Angry Women: Harnessing & Hurting Revolution

Def Jam recording artists and pop star, Ne-Yo, (Shaffer Smith) released a song about four or five years ago entitled “When You’re Mad.”  The song is a catchy ballad-esque track about the singer’s arousal whenever his female partner gets angry, and how any expression of her outrage is essentially a plea for sex as far as he is concerned. As I read this week’s pieces on Nikki Craft and revolution at the hands of angry women, I began to examine my own notions and feelings about angry women at the individual and collective level.

The answer I came to, of course, was informed by gender privilege and patriarchal foundations that even as I am aware of, (in some small way) I cannot fully purge myself of.  To begin with, I certainly take a woman’s anger just as “seriously” as I would that of a man on a personal level, but I acknowledge that this does not mean I treat them the same way. I can’t imagine that many men do.  An angry woman, though in many ways equally capable of causing me harm (physical, political, social) does not occupy the same space in my imagination as that of an angry man, regardless of race or class, though I would not say the two are not factors at all.

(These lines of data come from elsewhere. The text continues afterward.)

Lemma fold_setAt selections : forall w,
  List.length w = 9%nat -> Forall (fun n => 0 <= n <= 8) selections ->
  let w' := fold_left (fun ws lessonNum => setAt (Z.to_nat lessonNum) 1 ws)
                      selections w in
  List.length w' = 9%nat
  /\ forall i, nth i w' 0
               = if existsb (Z.eqb (Z.of_nat i)) selections then 1
                 else nth i w 0.
Proof.
  induction selections as [|n r IH]; intros w L F; simpl.
  - auto.
  - inversion F as [|? ? R F']; subst.
    destruct (IH (setAt (Z.to_nat n) 1 w)) as [L' N'];
      [now rewrite setAt_length | exact F' |].
    split; [exact L'|]. intros i. rewrite N'.
    rewrite setAt_nth by lia.
    destruct (existsb (Z.eqb (Z.of_nat i)) r); [now rewrite orb_true_r|].
    rewrite orb_false_r.
    destruct (Nat.eqb_spec i (Z.to_nat n)) as [->|Q].
    + rewrite Z2Nat.id by lia. now rewrite Z.eqb_refl.
    + destruct (Z.eqb_spec (Z.of_nat i) n) as [<-|_]; [|reflexivity].
      rewrite Nat2Z.id in Q. congruence.
Qed.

Now there are certainly women out there who could physically harm me, however, I have not been socialized to imagine the anger of a woman as something to be feared and therefore respected in the same way as that of a man.

So when I really analyze how I react to an individual angry woman, I am, quite frankly, shocked at how closely my way of thinking aligns with Neyo’s.

Moreover, as this extends to a collective level, I am still, as a man, not convinced that my reaction to women’s collective anger is the most productive or empowering one.  Throughout my summer with Hollaback! and the Moxie Project (both of which were woman-centered spaces for lack of a better term) I have always treated the anger of women collectively as something to be respectfully validated (which is also problematic) but always distinctly different from my anger, or outside of the space accessible to me as a black man.  That is, while I can understand and even articulate (to some meager extent) the collective anger of women in a patriarchal state, I have never been angry with them.  Specifically, I can agree with Nikki Craft destroying the work that she felt perpetuated violence against women in art and society at larger, but I have yet to reach the place where I am ready to go with the Nikki Crafts of my time and place and risk expulsion.  So when I allege that angry feminists often want gender reform with no attention to the role of race or class in society, I am frequently correct, but what is my motive for that critiqueIs it because their collective anger, at its core, unsettles me with the possibility of a world where I will have to revere and fear a woman’s anger the same way I do a man’s because the two are equal, perhaps indistinguishable?  How much of my objection then can be attributed to the logic of self-preservation, to perpetuating the patriarchal state that has privileged me when it comes to facing a woman’s, as well as women’s anger? When does complicity become active repression in and of itself? These are the questions that the reading sparked for me, and I definitely think that they are one’s any man who claims he is interested in gender equality or equity should be asking himself and the men around him.